Bacterial FtsK plays a key role in coordinating cell division with the late stages of chromosome segregation. The N-terminal membrane-spanning domain of FtsK is required for cell division, whereas the C-terminal domain is a fast double-stranded DNA (dsDNA) translocase that brings the replication termination region of the chromosome to midcell, where it facilitates chromosome unlinking by activating XerCD-dif site-specific recombination. Therefore, FtsK coordinates the late stages of chromosome segregation with cell division. Although the translocase is known to act as a hexamer on DNA, it is unknown when and how hexamers form, as is the number of FtsK molecules in the cell and within the divisome. Using single-molecule live-cell imaging, we show that newborn Escherichia coli cells growing in minimal medium contain ~40 membrane-bound FtsK molecules that are largely monomeric; the numbers increase proportionately with cell growth. After recruitment to the midcell, FtsK is present only as hexamers.

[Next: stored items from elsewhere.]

Lemma counter_inc_ne f l f' l' m : (f, l) ≠ (f', l') → counter f' l' (inc f l m) = counter f' l' m.
Proof. intros H. unfold counter, inc. simpl. by rewrite lookup_insert_ne. Qed.

Lemma counter_observe f l x f' l' m : counter f' l' (observe f l x m) = counter f' l' m.
Proof. done. Qed.

Lemma counter_set_gauge f v f' l' m : counter f' l' (set_gauge f v m) = counter f' l' m.
Proof. done. Qed.

Lemma gauge_inc f l g m : gauge g (inc f l m) = gauge g m.
Proof. done. Qed.

Lemma gauge_observe f l x g m : gauge g (observe f l x m) = gauge g m.
Proof. done. Qed.

Lemma gauge_set_eq g v m : gauge g (set_gauge g v m) = v.
Proof. unfold gauge, set_gauge. simpl. by rewrite lookup_insert_eq. Qed.

Lemma gauge_set_ne g g' v m : g ≠ g' → gauge g' (set_gauge g v m) = gauge g' m.
Proof. intros. unfold gauge, set_gauge. simpl. by rewrite lookup_insert_ne. Qed.

(** A line of the access log says everything the entry says. *)
Lemma serialize_inj e e' : AccessLogEntry.serialize e = AccessLogEntry.serialize e' → e = e'.
Proof.
  destruct e, e'. unfold AccessLogEntry.serialize. simpl. intros [=]. subst. f_equal.
  by repeat match goal with o : option string |- _ => destruct o end; simplify_eq/=.
Qed.

#[export] Hint Rewrite counter_observe counter_set_gauge gauge_inc gauge_observe gauge_set_eq : gw.
(** A function of the Lua library, by its library's table ([None]: a basic
    function) and its name there, or a closure. *)
Inductive lfunction := Native (library : option string) (name : string) | Rust (c : callback).

Inductive lvalue :=
  | LNil
  | LStr (s : string)
  | LInt (n : Z)
  | LTable (t : nat)
  | LFunction (f : lfunction).

Inductive level := Debug | Info | Warn | Error.

Record LuaState := mk_state {
  heap : gmap nat (gmap string lvalue);
  next_table : nat;
  globals : nat;
  named_registry : gmap string lvalue;
  memory_limit : option Z;
  (** [every_nth_instruction] of the hook, whose body raises [hook_error] *)
  hook : option Z;
  (** the [RuntimeState] cells, and what [tracing] was given *)
  cells : gmap nat RuntimeState;
  logged : list (level * string)
}.

Definition set_heap (f : gmap nat (gmap string lvalue) → gmap nat (gmap string lvalue))
    (st : LuaState) : LuaState :=
  mk_state (f (heap st)) (next_table st) (globals st) (named_registry st) (memory_limit st)
    (hook st) (cells st) (logged st).
Definition set_named_registry (f : gmap string lvalue → gmap string lvalue) (st : LuaState)
    : LuaState :=
  mk_state (heap st) (next_table st) (globals st) (f (named_registry st)) (memory_limit st)
    (hook st) (cells st) (logged st).
Definition set_limits (mem : option Z) (h : option Z) (st : LuaState) : LuaState :=
  mk_state (heap st) (next_table st) (globals st) (named_registry st) mem h (cells st) (logged st).
Definition set_cells (f : gmap nat RuntimeState → gmap nat RuntimeState) (st : LuaState)
    : LuaState :=
  mk_state (heap st) (next_table st) (globals st) (named_registry st) (memory_limit st)
    (hook st) (f (cells st)) (logged st).
Definition set_logged (f : list (level * string) → list (level * string)) (st : LuaState)
    : LuaState :=
  mk_state (heap st) (next_table st) (globals st) (named_registry st) (memory_limit st)
    (hook st) (cells st) (f (logged st)).

(** ** Operations that may fail *)
Definition lua (A : Type) : Type := LuaState → result LuaError A * LuaState.

Global Instance lua_ret : MRet lua := λ A a st, (Ok a, st).
Global Instance lua_bind : MBind lua := λ A B k m st,
  match m st with
  | (Ok a, st') => k a st'
  | (Err e, st') => (Err e, st')
  end.

Definition lift {A} (r : result LuaError A) : lua A := λ st, (r, st).
Definition get_state : lua LuaState := λ st, (Ok st, st).
Definition modify (f : LuaState → LuaState) : lua unit := λ st, (Ok tt, f st).

Fixpoint for_each_lua {A} (f : A → lua unit) (l : list A) : lua unit :=
  match l with
  | [] => mret tt
  | x :: l => _ ← f x; for_each_lua f l
  end.

(** What [mlua] and [serde_json] answer.  [JsonValue] is the type of JSON
    documents; [to_value] may allocate. *)
Class MluaLib (JsonValue : Type) := {
  (** the allocator's verdict on the next allocation *)
  mlua_alloc : LuaState → result LuaError unit;
  mlua_set_memory_limit : Z → result LuaError unit;
  (** running [if jit then jit.off() end] *)
  mlua_jit_off : LuaState → result LuaError unit;
  mlua_to_value : JsonValue → lua lvalue;
  json_to_string : LuaState → lvalue → result string string;
  json_from_str : string → result string JsonValue
}.

Section mlua.
Context {JsonValue : Type} `{M : !MluaLib JsonValue}.

Definition alloc : lua unit := λ st, (mlua_alloc st, st).

Definition fresh_table (st : LuaState) : LuaState :=
  mk_state (<[next_table st := ∅]> (heap st)) (S (next_table st)) (globals st) (named_registry st)
    (memory_limit st) (hook st) (cells st) (logged st).

Definition create_table : lua nat :=
  _ ← alloc;
  st ← get_state;
  _ ← modify fresh_table;
  mret (next_table st).

Definition create_function (c : callback) : lua lvalue := _ ← alloc; mret (LFunction (Rust c)).

(** Assigning [nil] removes the field. *)
Definition set_field (k : string) (v : lvalue) (fields : gmap string lvalue) : gmap string lvalue :=
  match v with LNil => delete k fields | _ => <[k := v]> fields end.
Definition table_set (t : nat) (k : string) (v : lvalue) : lua unit :=
  _ ← alloc; modify (set_heap (alter (set_field k v) t)).

Definition raw_get (st : LuaState) (t : nat) (k : string) : lvalue :=
  default LNil (heap st !! t ≫= lookup k).

Definition to_table (v : lvalue) : result LuaError nat :=
  match v with LTable t => Ok t | _ => Err (LOtherError "error converting Lua value to table") end.
Definition to_function (v : lvalue) : result LuaError lvalue :=
  match v with
  | LFunction _ => Ok v
  | _ => Err (LOtherError "error converting Lua value to function")
  end.
Definition get_table (t : nat) (k : string) : lua nat :=
  st ← get_state; lift (to_table (raw_get st t k)).
Definition get_function (t : nat) (k : string) : lua lvalue :=
  st ← get_state; lift (to_function (raw_get st t k)).

Definition globals_set (k : string) (v : lvalue) : lua unit :=
  st ← get_state; table_set (globals st) k v.
Definition globals_get_table (k : string) : lua nat := st ← get_state; get_table (globals st) k.

Definition set_named_registry_value (k : string) (v : lvalue) : lua unit :=
  _ ← alloc; modify (set_named_registry (insert k v)).
Definition named_registry_table (k : string) : lua lvalue :=
  st ← get_state;
  t ← lift (to_table (default LNil (named_registry st !! k)));
  mret (LTable t).

(** ** [sandbox.rs] *)
Definition REGISTRY_CJSON : string := "__gateway_cjson".
Definition REGISTRY_CJSON_SAFE : string := "__gateway_cjson_safe".

(** The closure bound to [require]. *)
Definition require_module (name : string) : lua (list lvalue) :=
  if bool_decide (name = "cjson") then
    v ← named_registry_table REGISTRY_CJSON; mret [v]
  else if bool_decide (name = "cjson.safe") then
    v ← named_registry_table REGISTRY_CJSON_SAFE; mret [v]
  else lift (Err (LRuntimeError ("module '" +:+ name +:+ "' is not available in sandbox"))).

Definition removed_functions : list string :=
  ["print"; "load"; "loadfile"; "loadstring"; "dofile"; "collectgarbage"; "newproxy"; "_G"].
Definition removed_libraries : list string := ["io"; "debug"; "package"; "ffi"; "jit"].
Definition safe_os_functions : list string := ["clock"; "time"; "date"; "difftime"].

Definition copy_function (source target : nat) (name : string) : lua unit :=
  f ← get_function source name; table_set target name f.

Definition sandbox_globals : lua unit :=
  st ← get_state;
  _ ← lift (mlua_jit_off st);
  _ ← for_each_lua (λ name, globals_set name LNil) removed_functions;
  _ ← for_each_lua (λ name, globals_set name LNil) removed_libraries;
  os_table ← globals_get_table "os";
  safe_os ← create_table;
  _ ← for_each_lua (copy_function os_table safe_os) safe_os_functions;
  _ ← globals_set "os" (LTable safe_os);
  string_table ← globals_get_table "string";
  _ ← table_set string_table "dump" LNil;
  require ← create_function CRequire;
  globals_set "require" require.

Definition preload_cjson : lua unit :=
  cjson ← create_table;
  encode ← create_function CEncode;
  decode ← create_function CDecode;
  _ ← table_set cjson "encode" encode;
  _ ← table_set cjson "decode" decode;
  safe ← create_table;
  safe_decode ← create_function CSafeDecode;
  cjson_encode ← get_function cjson "encode";
  _ ← table_set safe "encode" cjson_encode;
  _ ← table_set safe "decode" safe_decode;
  _ ← set_named_registry_value REGISTRY_CJSON (LTable cjson);
  set_named_registry_value REGISTRY_CJSON_SAFE (LTable safe).

Definition set_memory_limit (bytes : Z) : lua unit :=
  _ ← lift (mlua_set_memory_limit bytes);
  modify (λ st, set_limits (Some bytes) (hook st) st).

Definition install_instruction_hook (max_instructions : Z) : lua unit :=
  modify (λ st, set_limits (memory_limit st) (Some max_instructions) st).

(** What the installed hook raises. *)
Definition hook_error (max_instructions : Z) : LuaError :=
  LRuntimeError ("instruction limit exceeded (" +:+ fmt_int max_instructions +:+ ")").

(** [unsafe_new] is the state [Lua::unsafe_new] gives. *)
Definition create_sandboxed_vm (unsafe_new : LuaState) (lim : PluginLimits)
    : result LuaError LuaState :=
  match (_ ← set_memory_limit (PluginLimits.max_memory_bytes lim);
         _ ← sandbox_globals;
         _ ← preload_cjson;
         install_instruction_hook (PluginLimits.max_instructions lim)) unsafe_new with
  | (Ok _, st) => Ok st
  | (Err e, _) => Err e
  end.

Definition reset_limits (lim : PluginLimits) : lua unit :=
  _ ← set_memory_limit (PluginLimits.max_memory_bytes lim);
  install_instruction_hook (PluginLimits.max_instructions lim).
End mlua.

(** ** [sdk.rs] *)
Section sdk.
Context `{V : LuaVm} `{M : !MluaLib JsonValue}.

Definition set_function (t : nat) (k : string) (c : callback) : lua unit :=
  f ← create_function c; table_set t k f.

Definition build_request_api (request : PluginRequest) : lua nat :=
  table ← create_table;
  _ ← set_function table "get_header" (CGetHeader (PluginRequest.headers request));
  _ ← set_function table "get_method" (CConst (PluginRequest.method request));
  _ ← set_function table "get_path" (CConst (PluginRequest.path request));
  _ ← set_function table "get_host" (CConst (PluginRequest.host request));
  mret table.

Definition build_response_api (runtime : nat) (plugin_name : string) : lua nat :=
  table ← create_table;
  _ ← set_function table "set_header" (CResponseSetHeader runtime);
  _ ← set_function table "exit" (CExit runtime plugin_name);
  mret table.

Definition build_service_api (runtime : nat) : lua nat :=
  service ← create_table;
  request ← create_table;
  _ ← set_function request "set_header" (CServiceSetHeader runtime);
  _ ← table_set service "request" (LTable request);
  mret service.

Definition build_log_api : lua nat :=
  table ← create_table;
  _ ← for_each_lua (λ level, set_function table level (CLog level))
        ["debug"; "info"; "warn"; "error"];
  mret table.

Definition build_ctx_api (shared_ctx : nat) (response_status : option Z) : lua nat :=
  table ← create_table;
  _ ← table_set table "shared" (LTable shared_ctx);
  _ ← match response_status with
      | Some status => table_set table "response_status" (LInt status)
      | None => mret tt
      end;
  mret table.

Definition build_route_api (request : PluginRequest) : lua nat :=
  table ← create_table;
  _ ← set_function table "get_name" (CConst (PluginRequest.route_name request));
  mret table.

Definition build_plugin_api (binding : PluginBinding) : lua nat :=
  table ← create_table;
  _ ← set_function table "get_name" (CConst (name binding));
  _ ← set_function table "get_version" (CConst (version binding));
  cfg ← mlua_to_value (config binding);
  _ ← table_set table "get_config" cfg;
  mret table.

Definition install_gateway (request : PluginRequest) (binding : PluginBinding) (shared_ctx : nat)
    (runtime : nat) (response_status : option Z) : lua nat :=
  gateway ← create_table;
  t ← build_request_api request;
  _ ← table_set gateway "request" (LTable t);
  t ← build_response_api runtime (name binding);
  _ ← table_set gateway "response" (LTable t);
  t ← build_service_api runtime;
  _ ← table_set gateway "service" (LTable t);
  t ← build_log_api;
  _ ← table_set gateway "log" (LTable t);
  t ← build_ctx_api shared_ctx response_status;
  _ ← table_set gateway "ctx" (LTable t);
  t ← build_route_api request;
  _ ← table_set gateway "route" (LTable t);
  t ← build_plugin_api binding;
  _ ← table_set gateway "plugin" (LTable t);
  _ ← globals_set "gateway" (LTable gateway);
  mret gateway.

Definition clear_gateway : lua unit := globals_set "gateway" LNil.

(** ** The bodies of the closures

    Arguments are given after [mlua]'s conversion from Lua values. *)
Inductive cargs :=
  | ANoArgs
  | AString (s : string)
  | ATwoStrings (name value : string)
  | AStatus (status : Z) (body : option string)
  | AValue (v : lvalue).

Definition update_cell {A} (runtime : nat) (f : RuntimeState → result LuaError A * RuntimeState)
    : lua A :=
  st ← get_state;
  match cells st !! runtime with
  | None => lift (Err (LOtherError "no such cell"))
  | Some s => let '(r, s) := f s in _ ← modify (set_cells (insert runtime s)); lift r
  end.

Definition level_of (level_name : string) : level :=
  if bool_decide (level_name = "debug") then Debug
  else if bool_decide (level_name = "info") then Info
  else if bool_decide (level_name = "warn") then Warn
  else Error.

Definition decode (input : string) : lua (list lvalue) :=
  value ← lift (map_err LRuntimeError (json_from_str input));
  v ← mlua_to_value value;
  mret [v].

Definition safe_decode (input : string) : lua (list lvalue) :=
  match json_from_str input with
  | Ok value => v ← mlua_to_value value; mret [v; LNil]
  | Err e => mret [LNil; LStr e]
  end.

Hexamers are observed in all cells and form before any visible sign of cell constriction. An average of 7 FtsK hexamers per cell are present at midcell, with the N-terminal domain being able to hexamerize independently of the translocase. Detergent-solubilized and purified FtsK N-terminal domains readily form hexamers, as determined by in vitro biochemistry, thereby supporting the in vivo data. The hexameric state of the FtsK N-terminal domain at the division site may facilitate assembly of a functional C-terminal DNA translocase on chromosomal DNA.